• [Problem to work on]: Transcribe exactly each line of the entries, from the opening line to the line with "match q with", with both of those lines included.

• [Extracted entries]:
——————
(** [waitForState]: the states it reads and what ends each [select]; [None]
    when it still waits. *)
Fixpoint waitForState (want : State) (obs : list (State * wake)) : option (option call_error) :=
  match obs with
  | [] => None
  | (st, w) :: obs =>
      if st_eqb st want then Some None
      else if st_eqb st StateEnded then Some (Some ErrCallEnded)
      else match w with
      | WCtx => Some (Some ErrContext)
      | WDeadline => Some (Some ErrStateTimeout)
      | WKick | WTick => waitForState want obs
      end
  end.
Lemma receive_arrive e codec payload c d k q : receiving c d k q -> len q < maxFrames (jitter c) ->
  len payload < MaxFrameBytes ->
  receiving (cstep e (OPacket (frame_bytes codec payload)) c).1 d (k + 1) (q ++ [codec :: payload])
  /\ maxFrames (jitter (cstep e (OPacket (frame_bytes codec payload)) c).1) = maxFrames (jitter c)
  /\ trace (cstep e (OPacket (frame_bytes codec payload)) c).1 = trace c.
Proof.
  intros [Ha Hg Hs Hd Hq Hf Hk] Hlen Hl. cbn [cstep fst]. rewrite packet_is_frame by done. unfold handleFrame.
  assert (incoming c && negb (answered c) = false) as ->.
  { destruct (incoming c); [by rewrite Hg|done]. }
  rewrite Ha. change (st_eqb StateActive StateIdle || st_eqb StateActive StateEnded) with false.
  rewrite (proj2 (Z.ltb_ge _ _)) by (rewrite len_cons; pose proof (len_nonneg payload); lia).
  cbn [frameSeq set_frameSeq jitter].
  assert (u16 (u32 (frameSeq c + 1)) = u16 (k + 1)) as ->.
  { rewrite Hk, u16_u32. unfold u16. rewrite <- Zplus_mod_idemp_l. fold (u16 (u32 k)). rewrite u16_u32.
    unfold u16. by rewrite Zplus_mod_idemp_l. }
  split; [|split; [|done]].
  - split; cbn; try done.
    + by apply queue_push.
    + apply Forall_app. split; [done|]. by constructor.
    + rewrite Hk. unfold u32. by rewrite Zplus_mod_idemp_l.
  - cbn. by destruct (push_unchanged (order e) (now e) (u16 (k + 1)) 0 (codec :: payload) (jitter c)) as (_ & _ & _ & ->).
Qed.

Lemma receive_poll e c d k q : receiving c d k q ->
  let c' := (cstep e OPlay c).1 in
  match q with
  | [] => receiving c' d k [] /\ decoded (trace c') = decoded (trace c)
  | f :: q => receiving c' d k q /\ decoded (trace c') = decoded (trace c) ++ [tail f]
  end /\ maxFrames (jitter c') = maxFrames (jitter c).
Proof.
  intros [Ha Hg Hs Hd Hq Hf Hk]. cbn [cstep fst]. rewrite Hs. destruct q as [|f q].
  - unfold playReadyFrame. rewrite (queue_pop_empty _ k) by done. by split.
  - apply Forall_cons in Hf as [Hf1 Hf]. destruct f as [|codec payload]; [done|].
    pose proof (queue_pop _ _ _ _ (order e) (now e) Hq) as (j & fr & Hp & Hpl & Hq').
    rewrite (playReadyFrame_decodes e codec payload c d j fr) by done. cbn. split; [split; [by split|]|].
    + unfold decoded. by rewrite omap_app.
    + by apply (f_equal fst) in Hp; cbn in Hp; subst j; destruct (PopReady_popped (order e) (now e) (jitter c)).
Qed.

(** C15: the media of a call arrive in order.  As long as no frame arrives while
    the buffer is full, the receive path (packets, numbering on arrival, jitter
    buffer, decoder) is a queue: each turn of the receive loop gives the oldest
    waiting frame to the decoder of the call, whatever the times and whatever
    order the maps are iterated in; no frame is lost, repeated or reordered. *)
Theorem lxst_receive_queue c d k q ops outs q' :
  receiving c d k q -> Forall (fun p => match p.2 with Arrive _ payload => len payload < MaxFrameBytes | Poll => True end) ops ->
  fifo (maxFrames (jitter c)) (map snd ops) q = Some (outs, q') ->
  let c' := crun (map (fun p => (p.1, cop_of p.2)) ops) c in
  (exists k', receiving c' d k' q') /\ decoded (trace c') = decoded (trace c) ++ map tail outs.
Proof.
  intros Hr Hops. revert c k q outs Hr. induction Hops as [|[e [codec payload|]] ops Ho _ IH]; intros c k q outs Hr Hf.
  - simpl in Hf. simplify_eq. simpl. rewrite app_nil_r. split; [by exists k|done].
  - cbn [map snd fst cop_of crun foldl fifo] in *. destruct (_ <? _) eqn:El; [|done]. bool_hyps.
    destruct (receive_arrive e codec payload c d k q Hr El Ho) as (Hr' & Hm & Ht).
    rewrite <- Hm in Hf. destruct (IH _ _ _ _ Hr' Hf) as [Hx Hy]. split; [exact Hx|]. rewrite <- Ht. exact Hy.
  - cbn [map snd fst cop_of crun foldl fifo] in *.
    destruct (receive_poll e c d k q Hr) as [Hr' Hm]. destruct q as [|f q].
    + destruct Hr' as [Hr' Ht]. rewrite <- Hm in Hf. destruct (IH _ _ _ _ Hr' Hf) as [Hx Hy]. split; [exact Hx|].
      rewrite <- Ht. exact Hy.
    + destruct Hr' as [Hr' Ht]. rewrite <- Hm in Hf. destruct (fifo _ _ q) as [[outs' q'']|] eqn:E; [|done].
      injection Hf as <- <-. destruct (IH _ _ _ _ Hr' E) as [Hx Hy]. split; [exact Hx|].
      etrans; [exact Hy|]. rewrite Ht. cbn [map]. by rewrite <- app_assoc.
Qed.
End receive.

(** ** Witnesses *)

#[local] Instance talk_order : MapOrder := { shuffle := fun _ l => l; shuffle_perm := fun _ l => Permutation_refl l }.

Definition works_env : env :=
  mkEnv (fun _ _ => true) (fun _ => true) (fun _ => true) OpenOk true true (fun _ => true) 0 0.

Definition plain_config (id : bytes) (p m : Z) : Config :=
  mkConfig [] [] (Some id) false false p m 0 0 0 0 0 0 [] [] None.


(** A call in conversation, as [setup] leaves the callee. *)
Definition talking_call : Call :=
  callee (line_run works_env (setup [x02])
            (mkLine (NewCall (plain_config [x01] 0 0)) (NewCall (plain_config [x02] 0 0)) 0 0)).

Definition receive_ops : list (env * rop) :=
  [(works_env, Arrive x01 [xaa]); (works_env, Arrive x01 [xbb]); (works_env, Poll); (works_env, Arrive x01 [xcc]);
   (works_env, Poll); (works_env, Poll); (works_env, Poll)].

Lemma lxst_receive_queue_witness :
  decoded (trace (crun (map (fun p => (p.1, cop_of p.2)) receive_ops) talking_call)) = [[xaa]; [xbb]; [xcc]].
Proof.
  destruct (lxst_receive_queue talking_call (ProfileParams DefaultProfile) 0 [] receive_ops
              [[x01; xaa]; [x01; xbb]; [x01; xcc]] []) as [_ H].
  - split.
    + vm_compute. reflexivity.
    + intros _. vm_compute. reflexivity.
    + vm_compute. reflexivity.
    + vm_compute. reflexivity.
    + assert (jitter talking_call = SetTargetMs 300 (NewJitterBuffer 80 32)) as -> by (vm_compute; reflexivity).
      apply queue_target, queue_new. lia.
    + constructor.
    + vm_compute. reflexivity.
  - repeat constructor.
  - vm_compute. reflexivity.
  - etrans; [exact H|]. vm_compute. reflexivity.
Defined.

(** ** A call that comes back *)

(** [Dial] stores [StateIdle] when its link cannot be established, without
    looking whether the call was ended meanwhile.  A hangup between claiming the
    call and that failure ends the call and reports it; then the failure makes
    it idle again although its [ended] channel is closed, so the object accepts
    another call, which is ended and reported a second time. *)
Theorem lxst_dial_revives_call id p m :
  let c0 := NewCall (plain_config id p m) in
  let c1 := crun [(works_env, ODial (Some [x02])); (works_env, OHangup "changed my mind")] c0 in
  let c2 := crun [(works_env, ODialLink EstablishFails)] c1 in
  let c3 := crun [(works_env, ODial (Some [x02])); (works_env, OHangup "bye")] c2 in
  (state c1 = StateEnded /\ ended c1 = true)
  /\ (state c2 = StateIdle /\ ended c2 = true)
  /\ trace c3 = [AEvent (OnEnded "changed my mind"); AEvent (OnEnded "bye")].
Proof. repeat split. Qed.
——————
• [Reply]:
(** [waitForState]: the states it reads and what ends each [select]; [None]
    when it still waits. *)
Fixpoint waitForState (want : State) (obs : list (State * wake)) : option (option call_error) :=
  match obs with
  | [] => None
  | (st, w) :: obs =>
      if st_eqb st want then Some None
      else if st_eqb st StateEnded then Some (Some ErrCallEnded)
      else match w with
      | WCtx => Some (Some ErrContext)
      | WDeadline => Some (Some ErrStateTimeout)
      | WKick | WTick => waitForState want obs
      end
  end.
Lemma receive_arrive e codec payload c d k q : receiving c d k q -> len q < maxFrames (jitter c) ->
  len payload < MaxFrameBytes ->
  receiving (cstep e (OPacket (frame_bytes codec payload)) c).1 d (k + 1) (q ++ [codec :: payload])
  /\ maxFrames (jitter (cstep e (OPacket (frame_bytes codec payload)) c).1) = maxFrames (jitter c)
  /\ trace (cstep e (OPacket (frame_bytes codec payload)) c).1 = trace c.
Proof.
  intros [Ha Hg Hs Hd Hq Hf Hk] Hlen Hl. cbn [cstep fst]. rewrite packet_is_frame by done. unfold handleFrame.
  assert (incoming c && negb (answered c) = false) as ->.
  { destruct (incoming c); [by rewrite Hg|done]. }
  rewrite Ha. change (st_eqb StateActive StateIdle || st_eqb StateActive StateEnded) with false.
  rewrite (proj2 (Z.ltb_ge _ _)) by (rewrite len_cons; pose proof (len_nonneg payload); lia).
  cbn [frameSeq set_frameSeq jitter].
  assert (u16 (u32 (frameSeq c + 1)) = u16 (k + 1)) as ->.
  { rewrite Hk, u16_u32. unfold u16. rewrite <- Zplus_mod_idemp_l. fold (u16 (u32 k)). rewrite u16_u32.
    unfold u16. by rewrite Zplus_mod_idemp_l. }
  split; [|split; [|done]].
  - split; cbn; try done.
    + by apply queue_push.
    + apply Forall_app. split; [done|]. by constructor.
    + rewrite Hk. unfold u32. by rewrite Zplus_mod_idemp_l.
  - cbn. by destruct (push_unchanged (order e) (now e) (u16 (k + 1)) 0 (codec :: payload) (jitter c)) as (_ & _ & _ & ->).
Qed.

Lemma receive_poll e c d k q : receiving c d k q ->
  let c' := (cstep e OPlay c).1 in
  match q with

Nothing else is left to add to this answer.